**Records supplied**
(** ** Calls *)

Inductive session_call :=
| CreateScope (owner : string) (grants : list LuaScopeGrant) (now : IntentTime)
| ReplaceScope (scope : ScopeId) (expected : ScopeRevision) (grants : list LuaScopeGrant) (now : IntentTime)
| RevokeScope (scope : ScopeId) (expected : ScopeRevision)
| Discover (caller : CallerContext) (scope : ScopeId) (now : IntentTime)
| Submit (caller : CallerContext) (submission : ProposalSubmission)
| RegisterSuite (suite : Suite)
| Evaluate (caller : CallerContext) (id : ProposalId) (fixture : EvaluationFixtureId).

Inductive reply :=
| ViewReply (v : ScopeView)
| ProposalReply (id : ProposalId)
| RecordReply (r : EvaluationRecord)
| DoneReply.

Definition with_reply {A} (f : A → reply) (m : stm Authoring (AuthoringResult A))
  : stm Authoring (AuthoringResult reply) := reply_bind m (λ v, mret (inl (f v))).

Definition perform (o : session_call) : stm Authoring (AuthoringResult reply) :=
  match o with
  | CreateScope owner grants now => with_reply ViewReply (create_scope owner grants now)
  | ReplaceScope scope expected grants now => with_reply ViewReply (replace_scope scope expected grants now)
  | RevokeScope scope expected => with_reply (λ _, DoneReply) (revoke_scope scope expected)
  | Discover caller scope now => with_reply ViewReply (discover caller scope now)
  | Submit caller submission => with_reply ProposalReply (submit caller submission)
  | RegisterSuite suite => with_reply (λ _, DoneReply) (register_evaluation_suite suite)
  | Evaluate caller id fixture => with_reply RecordReply (evaluate caller id fixture)
  end.

(** Callbacks of suites reach their store only by appending. *)
Definition admissible (o : session_call) : Prop :=
  match o with RegisterSuite suite => Forall appending (suite_cases suite) | _ => True end.

Lemma replies_reply {A} (f : A → reply) (m : stm Authoring (AuthoringResult A)) Q Q' a :
  replies m Q a → (∀ v a', Q v a' → Q' (f v) a') → replies (with_reply f m) Q' a.
Proof.
  intros Hm Hf Hv. unfold with_reply, reply_bind. apply wp_bind. eapply wp_mono; [by apply Hm|]. cbn.
  intros y a' (Hv' & Hw & r & -> & Hr). destruct r as [v|e]; cbn; (split_and!; [done|done|]).
  - exists (inl (f v)). split; [done|]. by apply Hf.
  - by exists (inr e).
Qed.

(** What a call that replied with [x] did to the session. *)
Definition committed (o : session_call) a (x : reply) a' : Prop :=
  let s := session a in
  match o, x with
  | CreateScope owner grants now, ViewReply v => ∃ adm,
      let record := admitted_scope owner grants 1 adm in
      session a' = created (view_scope v) record now s ∧
      v = MkScopeView (lastScope s + 1) 1 (admission_manifest adm) ∧
      check_time s now = None ∧ lastScope s + 1 <= maxIdValue (impl_limits s) ∧
      N.of_nat (size (scopes s)) < maxActiveScopes (impl_limits s) ∧
      payload_fits s 0 (payloadCharge record) = true ∧ admitted grants now adm a'
  | ReplaceScope scope expected grants now, ViewReply v => ∃ old adm,
      let record := admitted_scope (scope_owner old) grants (expected + 1) adm in
      session a' = replaced scope old record now s ∧
      v = MkScopeView scope (expected + 1) (admission_manifest adm) ∧
      scopes s !! scope = Some old ∧ scope_revision old = expected ∧ expected < u64_max ∧
      check_time s now = None ∧
      payload_fits s (payloadCharge old) (payloadCharge record) = true ∧ admitted grants now adm a'
  | RevokeScope scope expected, DoneReply => ∃ old,
      session a' = revoked scope old s ∧ scopes s !! scope = Some old ∧ scope_revision old = expected
  | Discover caller scope now, ViewReply v => ∃ record,
      session a' = set_lastNow (Some now) s ∧ view_scope v = scope ∧ view_revision v = scope_revision record ∧
      owned_scope s caller scope = Some record ∧ check_time s now = None ∧
      nowMs (view_manifest v) = now ∧
      host_scope_targets (scope_grants record) (live a) = (Ok (Some (scope_targets record)), live a) ∧
      capturedEntries (captureData (view_manifest v)) = capturedEntries (scope_capture record) ∧
      manifest_logicalBytes (view_manifest v) <= maxManifestBytes (impl_limits s)
  | Submit caller submission, ProposalReply id => ∃ record,
      let p := MkProposal id (impl_id s) (submission_scope submission) (scope_revision record)
        LuaAuthoringContract (submission_source submission) (submission_rationale submission) None in
      let candidate := MkProposalRecord p (scope_owner record) (scope_capture record) in
      session a' = submitted id candidate s ∧ id = lastProposal s + 1 ∧ id <= maxIdValue (impl_limits s) ∧
      owned_scope s caller (submission_scope submission) = Some record ∧
      scope_revision record = expectedScopeRevision submission ∧
      N.of_nat (size (proposals s)) < maxProposals (impl_limits s) ∧
      payload_fits s 0 (proposal_charge candidate) = true ∧
      host_scope_targets (scope_grants record) (live a) = (Ok (Some (scope_targets record)), live a)
  | RegisterSuite suite, DoneReply =>
      session a' = registered suite s ∧ lastProposal s = 0 ∧ proposals s = ∅ ∧
      suites s !! suite_id suite = None ∧ check_suite suite (impl_limits s) = None
  | Evaluate caller id fixture, RecordReply r => ∃ ticket,
      session a' = evaluated ticket fixture s ∧ r = (kept_record ticket fixture s).2 ∧
      admitted_evaluation caller id fixture s ticket
  | _, _ => False
  end.

Lemma perform_commits o a : replies (perform o) (committed o a) a.
Proof.
  destruct o; cbn [perform]; (eapply replies_reply;
    [first [apply create_scope_commits|apply replace_scope_commits|apply revoke_scope_commits|apply discover_commits
       |apply submit_commits|apply register_commits|apply evaluate_commits]|]); intros v a' Hc; exact Hc.
Qed.

Lemma committed_ok o a x a' :
  session_ok (session a) → admissible o → committed o a x a' → session_ok (session a').
Proof.
  intros Ho Ha. destruct o, x; cbn; try done.
  - intros (adm & E & -> & _ & Hi & Hn & Hf & Hx). rewrite E. cbn [view_scope].
    by apply (created_ok _ _ _ _ now adm a'); try rewrite E.
  - intros (old & adm & E & -> & Hsc & <- & Hr & _ & Hf & Hx). rewrite E.
    by apply (replaced_ok _ _ _ _ _ now adm a'); try rewrite E.
  - intros (old & -> & Hsc & _). by apply revoked_ok.
  - intros (r & -> & _). by apply clock_ok.
  - intros (r & -> & -> & Hi & (_ & Hsc & _)%owned_scope_Some & _ & Hn & Hf & _). by apply (submitted_ok _ _ r).
  - intros (-> & _ & _ & Hnew & Hck). by apply registered_ok.
  - intros (t & -> & _ & Ht). by eapply evaluated_ok.
Qed.

(** ** Histories *)

(** [(o, r)]: a call and its reply *)
Abbreviation Log := (list (session_call * AuthoringResult reply)).

Inductive history a : Log → Authoring → Prop :=
| history_start : history a [] a
| history_call l a1 a2 o r :
    history a l a1 → admissible o → perform o a1 = (Ok r, a2) → history a (l ++ [(o, r)]) a2
| history_world l a1 h :
    history a l a1 → usable h → history a l (set_live h a1).

Lemma perform_spec o a :
  usable (live a) → ∃ r a', perform o a = (Ok r, a') ∧ usable (live a') ∧ same_world (live a) (live a') ∧
    match r with inl x => committed o a x a' | inr _ => session a' = session a end.
Proof.
  intros Hv. pose proof (perform_commits o a Hv) as Hc. unfold wp in Hc. destruct (perform o a) as [y a'].
  cbn in Hc. destruct Hc as (Hv' & Hw & r & -> & Hr). by exists r, a'.
Qed.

**What needs to be done**
Output consists of exactly the lines from the one containing "- intros (t" to the end of the records above, retyped without change and with nothing extra.

**Solution to the exercise**
  - intros (t & -> & _ & Ht). by eapply evaluated_ok.
Qed.

(** ** Histories *)

(** [(o, r)]: a call and its reply *)
Abbreviation Log := (list (session_call * AuthoringResult reply)).

Inductive history a : Log → Authoring → Prop :=
| history_start : history a [] a
| history_call l a1 a2 o r :
    history a l a1 → admissible o → perform o a1 = (Ok r, a2) → history a (l ++ [(o, r)]) a2
| history_world l a1 h :
    history a l a1 → usable h → history a l (set_live h a1).

Lemma perform_spec o a :
  usable (live a) → ∃ r a', perform o a = (Ok r, a') ∧ usable (live a') ∧ same_world (live a) (live a') ∧
    match r with inl x => committed o a x a' | inr _ => session a' = session a end.
Proof.
  intros Hv. pose proof (perform_commits o a Hv) as Hc. unfold wp in Hc. destruct (perform o a) as [y a'].
  cbn in Hc. destruct Hc as (Hv' & Hw & r & -> & Hr). by exists r, a'.
Qed.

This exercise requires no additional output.